**Task description**
Could you return, exactly as written, only the lines from the one holding "Definition TOKEN_END : Z := 9." through the final line of the records below?
[Opening Material to process section]
Lemma unreserve_step g l a n :
  resv g l ->
  exists g' l' r, unreserve_range a n g = Done (r, g') /\ resv g' l' /\
    resv_step (list_to_set l) (Unreserve a n) (AUnreserve r) (list_to_set l').
Proof.
  intros Hg. destruct (unreserve_range_spec g l a n Hg) as (g' & l' & r & E & Hg' & Hr).
  pose proof Hg as (_ & _ & _ & _ & Hok). exists g', l', r. split; [done|]. split; [done|].
  destruct Hr as [(l1 & e & l2 & -> & -> & ->)|(Hno & -> & ->)].
  - pose proof (ranges_ok_NoDup NULL_PAGE_END _ ltac:(done) Hok) as Hnd.
    apply NoDup_app in Hnd as (_ & H1 & [H2 _]%NoDup_cons).
    replace (list_to_set (l1 ++ l2)) with (list_to_set (l1 ++ (a, e) :: l2) ∖ {[(a, e)]} : gset range) by set_solver.
    apply step_unreserve. set_solver.
  - apply step_invalid. set_solver.
Qed.

(** C19: Reserving and unreserving address ranges refines a set of disjoint
    ranges.  From any table that holds the ranges [l], every sequence of calls
    that reserve between 1 and 2^51 pages (the count is taken modulo 2^52, as its
    size in bytes wraps) or unreserve any address returns, and each answer is one
    the set allows: [reserve_range] takes the lowest address above the first page
    where the pages fit without touching a reserved range, refuses with [NoSpace]
    only if no free gap below a reservation is large enough, and with [NoMemory]
    only if the table is full; [unreserve_range] removes exactly the range that
    starts at the address.  The ranges stay disjoint.  A call that asks for an
    address is not implemented and panics. *)
Theorem reservations_refine_set cs g l :
  resv g l -> Forall call_ok cs ->
  (exists g' l' answers, run_calls cs g = Done (answers, g') /\ resv g' l' /\
    resv_steps (list_to_set l) cs answers (list_to_set l') /\ disjoint_ranges (list_to_set l')) /\
  forall a n, reserve_range (Some a) n g = Panicked "not yet implemented".
Proof.
  intros Hg Hcs. split; [|intros; unfold reserve_range, spin_lock, SpinLockGuard_new, bind; by rewrite decide_False by by eapply resv_capacity].
  revert g l Hg. induction Hcs as [|c cs Hc Hcs IH]; intros g l Hg.
  { exists g, l, []. split; [done|]. split; [done|]. split; [constructor|].
    destruct Hg as (_ & _ & _ & _ & Hok). by eapply ranges_ok_disjoint; [|exact Hok]. }
  assert (exists g1 l1 a, run_call c g = Done (a, g1) /\ resv g1 l1 /\
            resv_step (list_to_set l) c a (list_to_set l1)) as (g1 & l1 & a & E & Hg1 & Hstep).
  { destruct c as [n|a n]; cbn [run_call].
    - destruct (reserve_step g l n Hg Hc) as (g1 & l1 & r & E & Hg1 & Hs). exists g1, l1, (AReserve r).
      by rewrite (bind_done _ _ _ _ _ E).
    - destruct (unreserve_step g l a n Hg) as (g1 & l1 & r & E & Hg1 & Hs). exists g1, l1, (AUnreserve r).
      by rewrite (bind_done _ _ _ _ _ E). }
  destruct (IH g1 l1 Hg1) as (g2 & l2 & as_ & E2 & Hg2 & Hsteps & Hd).
  exists g2, l2, (a :: as_). split; [|split; [done|split; [by econstructor|done]]].
  cbn [run_calls]. rewrite (bind_done _ _ _ _ _ E). by rewrite (bind_done _ _ _ _ _ E2).
Qed.
(* ===== verification/DeviceTree.v ===== *)
(** * The device tree library

    src/lib/rust/device_tree/src/lib.rs reads a flattened device tree: a header, a
    block of strings and a block of 32-bit big-endian tokens.  A tree written in
    this format is read back, and reading ends on any data.

    The data is kept as bytes; its length is a multiple of four ([&[u32]]).  The
    block of strings is a slice made without a check, so a header that puts it
    outside of the data stops the model. *)

From S2P Require Import Prelude Bytes.

(** ** Header *)

Inductive ParseError := Parse_TooShort | BadMagic (magic : Z).

Inductive ParseNodeError := UnexpectedToken | UnterminatedName | OutOfBounds | TooShort | BadCellsValue.

(** Byte offsets of the fields of [Header]. *)
Definition magic_at : Z := 0.
Definition total_size_at : Z := 4.
Definition offset_structure_block_at : Z := 8.
Definition offset_strings_block_at : Z := 12.
Definition offset_memory_reservation_block_at : Z := 16.
Definition size_strings_block_at : Z := 32.
Definition HEADER_BYTES : Z := 40.

Definition MAGIC : Z := 0xd00dfeed.

(** A field of the header; [DeviceTree] values have one. *)
Definition field (d : list Z) (off : Z) : Z := default 0 (read_be d 4 off).

Definition DeviceTree_parse (d : list Z) : result (list Z) ParseError :=
  if decide (HEADER_BYTES <= zlen d) then
    if decide (field d total_size_at <= zlen d) then
      if decide (field d magic_at = MAGIC) then Ok d else Err (BadMagic (field d magic_at))
    else Err Parse_TooShort
  else Err Parse_TooShort.

Definition total_size (d : list Z) : Z := field d total_size_at.

(** ** Tokens and strings *)

(** [get]: the word at a position. *)
Definition dt_get (d : list Z) (position : Z) : option Z := read_be d 4 (4 * position).

(** [cstr_to_str]: the bytes before the first zero. *)
Fixpoint cstr_to_str (s : list Z) : option (list Z) :=
  match s with
  | [] => None
  | c :: s => if decide (c = 0) then Some [] else (c ::.) <$> cstr_to_str s
  end.

(** [strings]: the block of strings; outside of the data it is undefined. *)
Definition strings (d : list Z) : outcome (list Z) :=
  match slice d (field d offset_strings_block_at) (field d size_strings_block_at) with
  | Some s => Done s
  | None => Panicked "strings block outside of the data"
  end.

(** [StringsBlock::get] *)
Definition strings_get (s : list Z) (offset : Z) : option (list Z) :=
  if decide (offset <= zlen s) then cstr_to_str (drop (Z.to_nat offset) s) else None.

Definition TOKEN_BEGIN_NODE : Z := 1.
Definition TOKEN_END_NODE : Z := 2.
Definition TOKEN_PROP : Z := 3.
Definition TOKEN_NOP : Z := 4.
Definition TOKEN_END : Z := 9.

Definition is_token_valid (d : list Z) (offset : Z) : result Z (option Z) :=
  match dt_get d offset with
  | Some v =>
    if decide (v = TOKEN_BEGIN_NODE \/ v = TOKEN_END_NODE \/ v = TOKEN_PROP \/ v = TOKEN_NOP \/ v = TOKEN_END)
    then Ok v else Err (Some v)
  | None => Err None
  end.

(** ** Nodes *)

Record Node := mkNode {
  n_name : list Z;
  address_cells : Z; size_cells : Z; interrupt_cells : Z;
  properties : Z; children : Z
}.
[Closing Material to process section]
**Output below**
Definition TOKEN_END : Z := 9.

Definition is_token_valid (d : list Z) (offset : Z) : result Z (option Z) :=
  match dt_get d offset with
  | Some v =>
    if decide (v = TOKEN_BEGIN_NODE \/ v = TOKEN_END_NODE \/ v = TOKEN_PROP \/ v = TOKEN_NOP \/ v = TOKEN_END)
    then Ok v else Err (Some v)
  | None => Err None
  end.

(** ** Nodes *)

Record Node := mkNode {
  n_name : list Z;
  address_cells : Z; size_cells : Z; interrupt_cells : Z;
  properties : Z; children : Z
}.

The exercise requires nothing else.